>>>

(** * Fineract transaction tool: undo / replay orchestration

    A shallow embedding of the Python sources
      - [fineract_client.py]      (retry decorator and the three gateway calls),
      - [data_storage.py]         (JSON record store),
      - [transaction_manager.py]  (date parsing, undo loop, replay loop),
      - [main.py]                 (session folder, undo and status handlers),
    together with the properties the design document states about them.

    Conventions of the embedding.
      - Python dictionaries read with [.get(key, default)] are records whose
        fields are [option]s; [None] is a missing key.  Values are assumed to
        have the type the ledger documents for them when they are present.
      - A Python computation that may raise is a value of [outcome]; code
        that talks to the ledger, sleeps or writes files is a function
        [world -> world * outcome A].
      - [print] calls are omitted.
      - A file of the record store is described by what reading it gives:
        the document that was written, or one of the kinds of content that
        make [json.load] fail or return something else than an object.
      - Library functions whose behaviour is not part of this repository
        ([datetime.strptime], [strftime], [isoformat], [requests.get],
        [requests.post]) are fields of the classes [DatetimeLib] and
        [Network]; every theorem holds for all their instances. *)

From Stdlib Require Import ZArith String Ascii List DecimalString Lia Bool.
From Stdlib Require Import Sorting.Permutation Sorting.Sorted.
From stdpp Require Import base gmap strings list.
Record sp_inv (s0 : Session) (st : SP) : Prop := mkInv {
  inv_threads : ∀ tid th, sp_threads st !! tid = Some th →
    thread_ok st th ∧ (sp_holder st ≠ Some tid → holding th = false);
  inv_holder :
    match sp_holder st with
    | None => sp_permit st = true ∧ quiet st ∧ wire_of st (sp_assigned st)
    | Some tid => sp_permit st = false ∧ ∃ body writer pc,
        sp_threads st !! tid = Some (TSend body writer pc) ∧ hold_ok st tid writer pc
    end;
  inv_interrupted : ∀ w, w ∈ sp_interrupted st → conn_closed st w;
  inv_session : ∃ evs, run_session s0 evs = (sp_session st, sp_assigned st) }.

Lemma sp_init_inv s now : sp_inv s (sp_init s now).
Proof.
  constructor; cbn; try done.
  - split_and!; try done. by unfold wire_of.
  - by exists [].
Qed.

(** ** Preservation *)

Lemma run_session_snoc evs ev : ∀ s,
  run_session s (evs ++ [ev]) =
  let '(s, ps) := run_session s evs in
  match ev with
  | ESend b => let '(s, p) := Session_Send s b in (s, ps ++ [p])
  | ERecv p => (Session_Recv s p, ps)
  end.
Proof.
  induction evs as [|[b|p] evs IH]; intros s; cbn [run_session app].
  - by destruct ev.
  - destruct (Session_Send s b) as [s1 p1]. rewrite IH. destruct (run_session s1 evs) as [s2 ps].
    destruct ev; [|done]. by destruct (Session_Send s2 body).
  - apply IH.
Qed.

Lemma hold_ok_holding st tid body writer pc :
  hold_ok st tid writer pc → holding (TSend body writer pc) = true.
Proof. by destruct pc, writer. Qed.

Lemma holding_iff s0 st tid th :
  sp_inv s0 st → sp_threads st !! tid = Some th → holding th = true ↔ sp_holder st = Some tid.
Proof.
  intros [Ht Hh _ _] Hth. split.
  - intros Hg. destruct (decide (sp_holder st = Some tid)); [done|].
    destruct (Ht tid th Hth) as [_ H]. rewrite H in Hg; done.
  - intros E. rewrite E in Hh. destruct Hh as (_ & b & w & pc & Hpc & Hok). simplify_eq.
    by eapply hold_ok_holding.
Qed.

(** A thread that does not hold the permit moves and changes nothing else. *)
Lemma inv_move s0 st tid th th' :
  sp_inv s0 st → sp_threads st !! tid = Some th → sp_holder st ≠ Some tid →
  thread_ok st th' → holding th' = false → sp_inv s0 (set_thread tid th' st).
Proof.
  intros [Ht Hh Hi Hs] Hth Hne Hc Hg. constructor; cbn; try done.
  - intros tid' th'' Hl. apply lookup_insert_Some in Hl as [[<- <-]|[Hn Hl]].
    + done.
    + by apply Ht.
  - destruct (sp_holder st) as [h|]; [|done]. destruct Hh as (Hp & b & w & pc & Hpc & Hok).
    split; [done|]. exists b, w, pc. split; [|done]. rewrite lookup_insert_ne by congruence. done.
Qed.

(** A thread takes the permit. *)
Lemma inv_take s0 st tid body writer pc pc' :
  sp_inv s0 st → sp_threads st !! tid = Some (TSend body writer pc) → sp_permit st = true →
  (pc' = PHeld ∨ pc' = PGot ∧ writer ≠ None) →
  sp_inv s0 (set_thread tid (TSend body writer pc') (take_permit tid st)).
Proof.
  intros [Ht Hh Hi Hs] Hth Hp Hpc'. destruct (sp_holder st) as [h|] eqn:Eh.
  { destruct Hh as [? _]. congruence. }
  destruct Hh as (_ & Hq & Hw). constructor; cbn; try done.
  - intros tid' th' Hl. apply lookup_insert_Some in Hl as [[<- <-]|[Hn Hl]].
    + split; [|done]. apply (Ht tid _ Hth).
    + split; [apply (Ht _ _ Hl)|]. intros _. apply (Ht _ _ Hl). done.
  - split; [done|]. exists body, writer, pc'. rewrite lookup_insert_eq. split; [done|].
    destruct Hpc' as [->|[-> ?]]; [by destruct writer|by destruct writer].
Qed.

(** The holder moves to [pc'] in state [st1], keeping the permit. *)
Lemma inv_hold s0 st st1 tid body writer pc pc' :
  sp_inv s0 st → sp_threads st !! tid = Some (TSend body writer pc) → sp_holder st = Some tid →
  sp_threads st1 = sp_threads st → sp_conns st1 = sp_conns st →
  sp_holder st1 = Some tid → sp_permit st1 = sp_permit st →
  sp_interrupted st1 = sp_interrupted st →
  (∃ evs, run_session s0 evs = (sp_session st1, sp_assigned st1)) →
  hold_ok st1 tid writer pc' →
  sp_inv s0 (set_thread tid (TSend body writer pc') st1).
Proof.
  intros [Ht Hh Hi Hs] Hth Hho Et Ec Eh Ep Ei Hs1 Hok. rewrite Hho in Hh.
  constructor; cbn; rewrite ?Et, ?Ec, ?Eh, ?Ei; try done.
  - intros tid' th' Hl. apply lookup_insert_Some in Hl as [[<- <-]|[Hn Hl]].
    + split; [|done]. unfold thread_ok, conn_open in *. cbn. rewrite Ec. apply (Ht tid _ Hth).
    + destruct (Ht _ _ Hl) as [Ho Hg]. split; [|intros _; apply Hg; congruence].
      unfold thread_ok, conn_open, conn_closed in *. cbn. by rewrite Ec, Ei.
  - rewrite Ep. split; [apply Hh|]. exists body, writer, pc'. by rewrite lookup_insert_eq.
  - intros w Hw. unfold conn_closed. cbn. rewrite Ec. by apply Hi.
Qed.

<<<

Tally the lines of the records holding the word "them", then give only the resulting number.

2